───── Records provided ─────

(* ===== verification/Hex.v ===== *)
(** * Hexadecimal numbers

    The digit table that [emit_hex] of [kernel/syscall.c], [print_hex8] of
    [drivers/pci/pci.c] and [print_hex32] of [drivers/nic/e1000.c] share, and
    the text of a number in a fixed number of digits. *)
From S2P Require Import Prelude Str.

Definition hex_digits : str := lit "0123456789ABCDEF".

(** ** Specification *)

(** [n] digits of [v], most significant first. *)
Fixpoint hexn (n : nat) (v : Z) : str :=
  match n with
  | O => []
  | S n' => hexn n' (v / 16) ++ [nth (Z.to_nat (v mod 16)) hex_digits 0]
  end.

Definition hex_val (c : Z) : Z := if c <=? 57 then c - 48 else c - 55.

(** ** Lemmas *)

Lemma hex_digit v : exists c, rd hex_digits (Z.land v 0xF) = Ok c /\ is_byte c /\ c = nth (Z.to_nat (Z.land v 0xF)) hex_digits 0.
Proof.
  change 0xF with (Z.ones 4). rewrite Z.land_ones by lia. change (2 ^ 4) with 16.
  pose proof (Z.mod_pos_bound v 16 ltac:(lia)) as Hr. set (i := v mod 16) in *. clearbody i.
  assert (forallb (fun i => match rd hex_digits i with Ok c => (0 <=? c) && (c <? 256) && (c =? nth (Z.to_nat i) hex_digits 0) | _ => false end)
    (seqZ 0 16) = true) as Hall by reflexivity.
  rewrite forallb_forall in Hall. specialize (Hall i). rewrite <- list_elem_of_In, elem_of_seqZ in Hall. specialize (Hall ltac:(lia)).
  destruct (rd hex_digits i) as [c| |]; try discriminate. zbool. exists c. split; [done|]. unfold is_byte. split; [lia|done].
Qed.

Lemma hex_nibble v : rd hex_digits (Z.land v 0xF) = Ok (nth (Z.to_nat (v mod 16)) hex_digits 0).
Proof.
  destruct (hex_digit v) as (c & E & _ & Hc). rewrite E, Hc. change 0xF with (Z.ones 4). by rewrite Z.land_ones by lia.
Qed.

Lemma hexn_length n v : length (hexn n v) = n.
Proof. revert v. induction n as [|n IH]; intros v; [done|]. cbn [hexn]. rewrite length_app, IH. cbn. lia. Qed.

(** The text reads back as the number. *)
Lemma hexn_value n v : foldl (fun a c => a * 16 + hex_val c) 0 (hexn n v) = v mod 16 ^ Z.of_nat n.
Proof.
  revert v. induction n as [|n IH]; intros v; [by rewrite Z.mod_1_r|]. cbn [hexn]. rewrite foldl_app, IH. cbn [foldl].
  pose proof (Z.mod_pos_bound v 16 ltac:(lia)) as Hr.
  assert (hex_val (nth (Z.to_nat (v mod 16)) hex_digits 0) = v mod 16) as ->.
  { assert (forallb (fun i => hex_val (nth (Z.to_nat i) hex_digits 0) =? i) (seqZ 0 16) = true) as Hall by reflexivity.
    rewrite forallb_forall in Hall. apply Z.eqb_eq, Hall, list_elem_of_In, elem_of_seqZ. lia. }
  rewrite Nat2Z.inj_succ, Z.pow_succ_r, Z.rem_mul_r by lia. lia.
Qed.
Definition cmd_key (c : Z) (st : keo) : res after :=
  if c =? 27 then mret (Stay (set_mode 0 st))
  else if c =? 10 then exec_cmd (set_mode 0 st)
  else if c =? 8 then
    mret (Stay (if (0 <? length (cmd st))%nat then set_cmd (removelast (cmd st)) st else st))
  else if (32 <=? c) && (c <? 127) && (Z.of_nat (length (cmd st)) <? 127) then
    s ← put_cmd (cmd st) c; mret (Stay (set_cmd s st))
  else mret (Stay st).

(** One turn of the loop of [user_main]: a key and the screen after it. *)
Definition keo_key (c : Z) (st : keo) : res (list out * after) :=
  let st := put_msg [] st in
  a ← (if mode st =? 0 then st ← normal_key c st; mret (Stay st)
       else if mode st =? 1 then st ← insert_key c st; mret (Stay st)
       else cmd_key c st);
  match a with
  | Exited st => mret ([], Exited st)
  | Stay st => '(o, st) ← draw st; mret (o, Stay st)
  end.

Fixpoint keo_keys (cs : list Z) (st : keo) : res after :=
  match cs with
  | [] => mret (Stay st)
  | c :: cs' =>
      '(_, a) ← keo_key c st;
      match a with Exited st => mret (Exited st) | Stay st => keo_keys cs' st end
  end.

(** [user_main] up to its loop: the argument, the answer of [sys_fread]. *)
Definition keo_start (arg : str) (n : Z) (bs : list Z) (st : keo) : res (list out * keo) :=
  st ← load n bs (set_fname (take 127 arg) st); draw st.
End kernel.

(** ** Specification *)

(** The buffer's arrays have their sizes, a row is at most 255 long. *)
Record buf_ok (b : buffer) : Prop := {
  bo_lines : length (lines b) = 256%nat;
  bo_rows : Forall (fun r => length r = 256%nat) (lines b);
  bo_lens : length (lens b) = 256%nat;
  bo_range : Forall (fun n => 0 <= n <= 255) (lens b);
  bo_n : 1 <= nlines b <= 256
}.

─────

→ **Work task**: Scan the listing for the word "assert". Copy every line in which it appears.

→ **Response to this task**:
  assert (forallb (fun i => match rd hex_digits i with Ok c => (0 <=? c) && (c <? 256) && (c =? nth (Z.to_nat i) hex_digits 0) | _ => false end)
  assert (hex_val (nth (Z.to_nat (v mod 16)) hex_digits 0) = v mod 16) as ->.
  { assert (forallb (fun i => hex_val (nth (Z.to_nat i) hex_digits 0) =? i) (seqZ 0 16) = true) as Hall by reflexivity.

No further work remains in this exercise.